* [Given information]

(* ===== verification/DbusTypes.v ===== *)
(** * The types of replies

    Every method of the D-Bus is declared with the types of what it returns ([src/dbus_api/*/api.rs]); clients unmarshal by them.
    The functions the methods are bound to build their replies themselves, on many paths: here, on all of them, the reply has the type
    declared. *)
From stdpp Require Import base list gmap strings pretty.
From Stdlib Require Import ZArith Lia.
From S2P Require Import Prelude External Json Actions Shared DeviceSet Identify EngineApi Dbus DbusMethods DbusTree DbusSteps.

(** the reply has the types of [outs] *)
Definition replies (outs : list (string * Ty)) (r : Reply) : bool :=
  match r, outs.*2 with
  | append3 v _ _, [t; Tq; Ts] => has_type v t
  | append1 v, [t] => has_type v t
  | _, _ => false
  end.

Lemma has_array {A} (f : A → DVal) t l : (∀ a, has_type (f a) t = true) → has_type (DArray (f <$> l)) (Ta t) = true.
Proof. intros Hf. cbn. induction l as [|a l IH]; [done|]. cbn. by rewrite Hf. Qed.
Lemma has_array_forall t l : Forall (λ v, has_type v t = true) l → has_type (DArray l) (Ta t) = true.
Proof. cbn. induction 1 as [|v l Hv _ IH]; [done|]. cbn. by rewrite Hv. Qed.
Lemma has_pair a b ta tb : has_type a ta = true → has_type b tb = true → has_type (DPair a b) (Tr [ta; tb]) = true.
Proof. cbn. by intros -> ->. Qed.

Lemma replies_ok n t v : has_type v t = true → replies (returns n t) (reply_ok v) = true.
Proof. done. Qed.

Section types.
Context `{Traits} `{UuidFormat} `{JsonText}.

(** [m] ends with a value for which [Q] holds, or returns a reply of the types [outs], or fails *)
Definition typed {A} outs (m : meth A) (Q : A → Prop) : Prop := ∀ c,
  match (m c).1 with Val a => Q a | Early r | Unlocked _ r => replies outs r = true | _ => True end.

Section outs.
Context (outs : list (string * Ty)).
Lemma typed_bind {A B} (m : meth A) (k : A → meth B) R Q : typed outs m R → (∀ a, R a → typed outs (k a) Q) → typed outs (m ≫= k) Q.
Proof.
  intros Hm Hk c. specialize (Hm c). unfold mbind, meth_bind. destruct (m c) as [[a|r|b r|x|y] c']; cbn in *; try done. by apply Hk.
Qed.
Lemma typed_ret {A} (a : A) (Q : A → Prop) : Q a → typed outs (mret a) Q.
Proof. by intros ? c. Qed.
Lemma typed_early {A} r (Q : A → Prop) : replies outs r = true → typed outs (early r) Q.
Proof. by intros ? c. Qed.
Lemma typed_unlocked {A} a r (Q : A → Prop) : replies outs r = true → typed outs (unlocked a r) Q.
Proof. by intros ? c. Qed.
Lemma typed_merr {A} e (Q : A → Prop) : typed outs (merr e) Q.
Proof. by intros c. Qed.
Lemma typed_checked {A} (r : res A) : typed outs (checked r) (λ _, True).
Proof. by intros c; destruct r. Qed.
Lemma typed_the_engine : typed outs the_engine (λ _, True).
Proof. by intros c. Qed.
Lemma typed_engine {A} (m : st (Engine_ * World_) A) : typed outs (on_engine m) (λ _, True).
Proof. intros c. unfold on_engine. by destruct (m _) as [[] [e w]]. Qed.
Lemma typed_mut_pool {A} p put (m : st (Pool_ * World_) A) : typed outs (on_mut_pool p put m) (λ _, True).
Proof. intros c. unfold on_mut_pool. by destruct (m _) as [[] [e w]]. Qed.
Lemma typed_world {A} (m : st World_ A) : typed outs (on_world m) (λ _, True).
Proof. intros c. unfold on_world. by destruct (m _) as [[] w]. Qed.
Lemma typed_send a : typed outs (send a) (λ _, True).
Proof. by intros c. Qed.
Lemma typed_next_id : typed outs get_next_id (λ _, True).
Proof. by intros c. Qed.
Lemma typed_next_arg {A} args (read : DVal → option A) loc : typed outs (get_next_arg args read loc) (λ _, True).
Proof. unfold get_next_arg. destruct (args !! loc) as [v|]; [destruct (read v)|]; by intros c. Qed.
End outs.

Create HintDb typed.
Hint Resolve typed_merr typed_checked typed_the_engine typed_engine typed_mut_pool typed_world typed_send typed_next_id typed_next_arg : typed.
Hint Resolve has_array has_pair has_array_forall replies_ok : typed.

Ltac type_step :=
  lazymatch goal with
  | |- typed _ (mbind _ _) _ => first [eapply typed_bind; [solve [eauto with typed]|intros ? ?] | apply (typed_bind _ _ _ (λ _, True)); [|intros ? _]]
  | |- typed _ (mret _) _ => apply typed_ret
  | |- typed _ (early _) _ => apply typed_early
  | |- typed _ (unlocked _ _) _ => apply typed_unlocked
  | |- typed _ (match ?x with _ => _ end) _ => destruct x eqn:?
  | |- context [match ?x with _ => _ end] => destruct x eqn:?
  | |- True => done
  end.
Ltac types := repeat type_step; eauto with typed.

Lemma typed_make_path outs : typed outs make_object_path (λ _, True).
Proof. unfold make_object_path. types. Qed.
Hint Resolve typed_make_path : typed.
Lemma typed_dbus_pool outs par n u p : typed outs (create_dbus_pool par n u p) (λ _, True).
Proof. unfold create_dbus_pool, push_add. types. Qed.
Lemma typed_dbus_fs outs par n m u f : typed outs (create_dbus_filesystem par n m u f) (λ _, True).
Proof. unfold create_dbus_filesystem, push_add. types. Qed.
Lemma typed_dbus_dev outs par u t b : typed outs (create_dbus_blockdev par u t b) (λ _, True).
Proof. unfold create_dbus_blockdev, push_add. types. Qed.
Hint Resolve typed_dbus_pool typed_dbus_fs typed_dbus_dev : typed.
Lemma typed_dev_objects outs par l : typed outs (create_blockdev_objects par l) (λ _, True).
Proof. induction l as [|[[u t] b] l IH]; cbn [create_blockdev_objects]; types. Qed.
Lemma typed_created outs par n p l : typed outs (created_objects par n p l) (Forall (λ v, has_type v (Tr [To; Ts]) = true)).
Proof. induction l as [|[m u] l IH]; cbn [created_objects]; types; by constructor. Qed.
Lemma typed_added outs par op p l : typed outs (added_objects par op p l) (λ _, True).
Proof. induction l as [|u l IH]; cbn [added_objects]; types. Qed.
Lemma typed_push_removes outs m l : typed outs (push_removes m l) (λ _, True).
Proof. induction l as [|u l IH]; cbn [push_removes]; unfold push_remove; types. Qed.
Hint Resolve typed_dev_objects typed_created typed_added typed_push_removes : typed.

(** the early returns, with the value they are given *)
Section defaults.
Context (name : string) (t : Ty) (dv : DVal) (Hdv : has_type dv t = true).
Notation outs := (returns name t).
Lemma typed_get_data o : typed outs (get_data o dv) (λ _, True).
Proof. unfold get_data. types. Qed.
Lemma typed_as_pool u : typed outs (typed_pool u dv) (λ _, True).
Proof. destruct u; cbn [typed_pool typed_fs typed_dev]; types. Qed.
Lemma typed_as_fs u : typed outs (typed_fs u dv) (λ _, True).
Proof. destruct u; cbn [typed_pool typed_fs typed_dev]; types. Qed.
Lemma typed_as_dev u : typed outs (typed_dev u dv) (λ _, True).
Proof. destruct u; cbn [typed_pool typed_fs typed_dev]; types. Qed.
Lemma typed_parent_path T d : typed outs (get_parent_path T d dv) (λ _, True).
Proof. unfold get_parent_path. types. Qed.
Hint Resolve typed_get_data typed_as_pool typed_as_fs typed_as_dev typed_parent_path : typed.
Lemma typed_implicit_pool T path : typed outs (implicit_pool_uuid T path dv) (λ _, True).
Proof. unfold implicit_pool_uuid, implicit_argument. types. Qed.
Lemma typed_implicit_parent T path : typed outs (implicit_parent_uuid T path dv) (λ _, True).
Proof. unfold implicit_parent_uuid, implicit_argument. types. Qed.
Lemma typed_get_pool u : typed outs (get_pool u dv) (λ _, True).
Proof. unfold get_pool. types. Qed.
Lemma typed_get_mut_pool u : typed outs (get_mut_pool u dv) (λ _, True).
Proof. unfold get_mut_pool. types. Qed.
Lemma typed_key_desc k : typed outs (key_description_arg k dv) (λ _, True).
Proof. unfold key_description_arg. types. Qed.
Lemma typed_fs_map T l m : typed outs (filesystem_map_of T l dv m) (λ _, True).
Proof.
  revert m. induction l as [|q l IH]; intros m; cbn [filesystem_map_of]; [types|]. case_match; [|done]. case_match.
  eapply typed_bind; [apply typed_as_fs|]. intros u _. apply IH.
Qed.
End defaults.
Hint Resolve typed_get_data typed_as_pool typed_as_fs typed_as_dev typed_parent_path typed_implicit_pool typed_implicit_parent
  typed_get_pool typed_get_mut_pool typed_key_desc typed_fs_map : typed.

(** ** Methods *)

Notation TYPED d m := (typed (out_args d) m (λ r, replies (out_args d) r = true)).

Lemma set_key_typed args : TYPED set_key_method (set_key args).
Proof. unfold set_key, set_key_method. cbn [out_args]. types. Qed.
Lemma engine_state_report_typed : TYPED engine_state_report_method engine_state_report.
Proof. unfold engine_state_report, engine_state_report_method. cbn [out_args]. types. Qed.
Lemma get_report_typed args : TYPED get_report_method (get_report args).
Proof. unfold get_report, get_report_method, ReportType_try_from. cbn [out_args]. types. by case_bool_decide. Qed.
Lemma unset_key_typed args : TYPED unset_key_method (unset_key args).
Proof. unfold unset_key, unset_key_method. cbn [out_args]. types. Qed.
Lemma create_filesystems_typed T path args : TYPED create_filesystems_method (create_filesystems T path args).
Proof. unfold create_filesystems, create_filesystems_method. cbn [out_args]. types. Qed.
Lemma destroy_filesystems_typed T path args : TYPED destroy_filesystems_method (destroy_filesystems T path args).
Proof. unfold destroy_filesystems, destroy_filesystems_method. cbn [out_args]. types. Qed.
Lemma snapshot_filesystem_typed T path args : TYPED snapshot_filesystem_method (snapshot_filesystem T path args).
Proof. unfold snapshot_filesystem, snapshot_filesystem_method. cbn [out_args]. types. Qed.
Lemma bind_clevis_typed T path args : TYPED bind_clevis_method (bind_clevis T path args).
Proof. unfold bind_clevis, bind_clevis_method. cbn [out_args]. types. Qed.
Lemma unbind_clevis_typed T path : TYPED unbind_clevis_method (unbind_clevis T path).
Proof. unfold unbind_clevis, unbind_clevis_method. cbn [out_args]. types. Qed.
Lemma bind_keyring_typed T path args : TYPED bind_keyring_method (bind_keyring T path args).
Proof. unfold bind_keyring, bind_keyring_method. cbn [out_args]. types. Qed.
Lemma unbind_keyring_typed T path : TYPED unbind_keyring_method (unbind_keyring T path).
Proof. unfold unbind_keyring, unbind_keyring_method. cbn [out_args]. types. Qed.
Lemma rebind_keyring_typed T path args : TYPED rebind_keyring_method (rebind_keyring T path args).
Proof. unfold rebind_keyring, rebind_keyring_method. cbn [out_args]. types. Qed.
Lemma rebind_clevis_typed T path : TYPED rebind_clevis_method (rebind_clevis T path).
Proof. unfold rebind_clevis, rebind_clevis_method. cbn [out_args]. types. Qed.
Lemma rename_pool_typed T path args : TYPED pool_rename_method (rename_pool T path args).
Proof. unfold rename_pool, pool_rename_method. cbn [out_args]. types. Qed.
Lemma rename_filesystem_typed T path args : TYPED fs_rename_method (rename_filesystem T path args).
Proof. unfold rename_filesystem, fs_rename_method. cbn [out_args]. types. Qed.
Lemma set_user_info_typed T path args : TYPED set_userid_method (set_user_info T path args).
Proof. unfold set_user_info, set_userid_method. cbn [out_args]. types. Qed.
Lemma destroy_pool_typed T args : TYPED destroy_pool_method (destroy_pool T args).
Proof. unfold destroy_pool, destroy_pool_method. cbn [out_args]. types. Qed.
Lemma create_pool_typed path args : TYPED create_pool_method (create_pool path args).
Proof. unfold create_pool, create_pool_method. cbn [out_args]. types. Qed.
Lemma unlock_pool_typed args : TYPED unlock_pool_method (unlock_pool args).
Proof. unfold unlock_pool, unlock_pool_method. cbn [out_args]. types. by intros c. Qed.
Lemma add_datadevs_typed T path args : TYPED add_blockdevs_method (add_blockdevs T path args AddData).
Proof. unfold add_blockdevs, add_blockdevs_method. cbn [out_args]. types. Qed.
Lemma init_cache_typed T path args : TYPED init_cache_method (add_blockdevs T path args InitCache).
Proof. unfold add_blockdevs, init_cache_method. cbn [out_args]. types. Qed.
Lemma add_cachedevs_typed T path args : TYPED add_cachedevs_method (add_blockdevs T path args AddCache).
Proof. unfold add_blockdevs, add_cachedevs_method. cbn [out_args]. types. Qed.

* [Aim of the exercise] Among the records above, a stretch begins at the line containing "r) (λ _, True)." and ends at the line containing "lazymatch goal with". Restate that stretch word for word, and nothing else.

* [Result of the exercise]
Lemma typed_checked {A} (r : res A) : typed outs (checked r) (λ _, True).
Proof. by intros c; destruct r. Qed.
Lemma typed_the_engine : typed outs the_engine (λ _, True).
Proof. by intros c. Qed.
Lemma typed_engine {A} (m : st (Engine_ * World_) A) : typed outs (on_engine m) (λ _, True).
Proof. intros c. unfold on_engine. by destruct (m _) as [[] [e w]]. Qed.
Lemma typed_mut_pool {A} p put (m : st (Pool_ * World_) A) : typed outs (on_mut_pool p put m) (λ _, True).
Proof. intros c. unfold on_mut_pool. by destruct (m _) as [[] [e w]]. Qed.
Lemma typed_world {A} (m : st World_ A) : typed outs (on_world m) (λ _, True).
Proof. intros c. unfold on_world. by destruct (m _) as [[] w]. Qed.
Lemma typed_send a : typed outs (send a) (λ _, True).
Proof. by intros c. Qed.
Lemma typed_next_id : typed outs get_next_id (λ _, True).
Proof. by intros c. Qed.
Lemma typed_next_arg {A} args (read : DVal → option A) loc : typed outs (get_next_arg args read loc) (λ _, True).
Proof. unfold get_next_arg. destruct (args !! loc) as [v|]; [destruct (read v)|]; by intros c. Qed.
End outs.

Create HintDb typed.
Hint Resolve typed_merr typed_checked typed_the_engine typed_engine typed_mut_pool typed_world typed_send typed_next_id typed_next_arg : typed.
Hint Resolve has_array has_pair has_array_forall replies_ok : typed.

Ltac type_step :=
  lazymatch goal with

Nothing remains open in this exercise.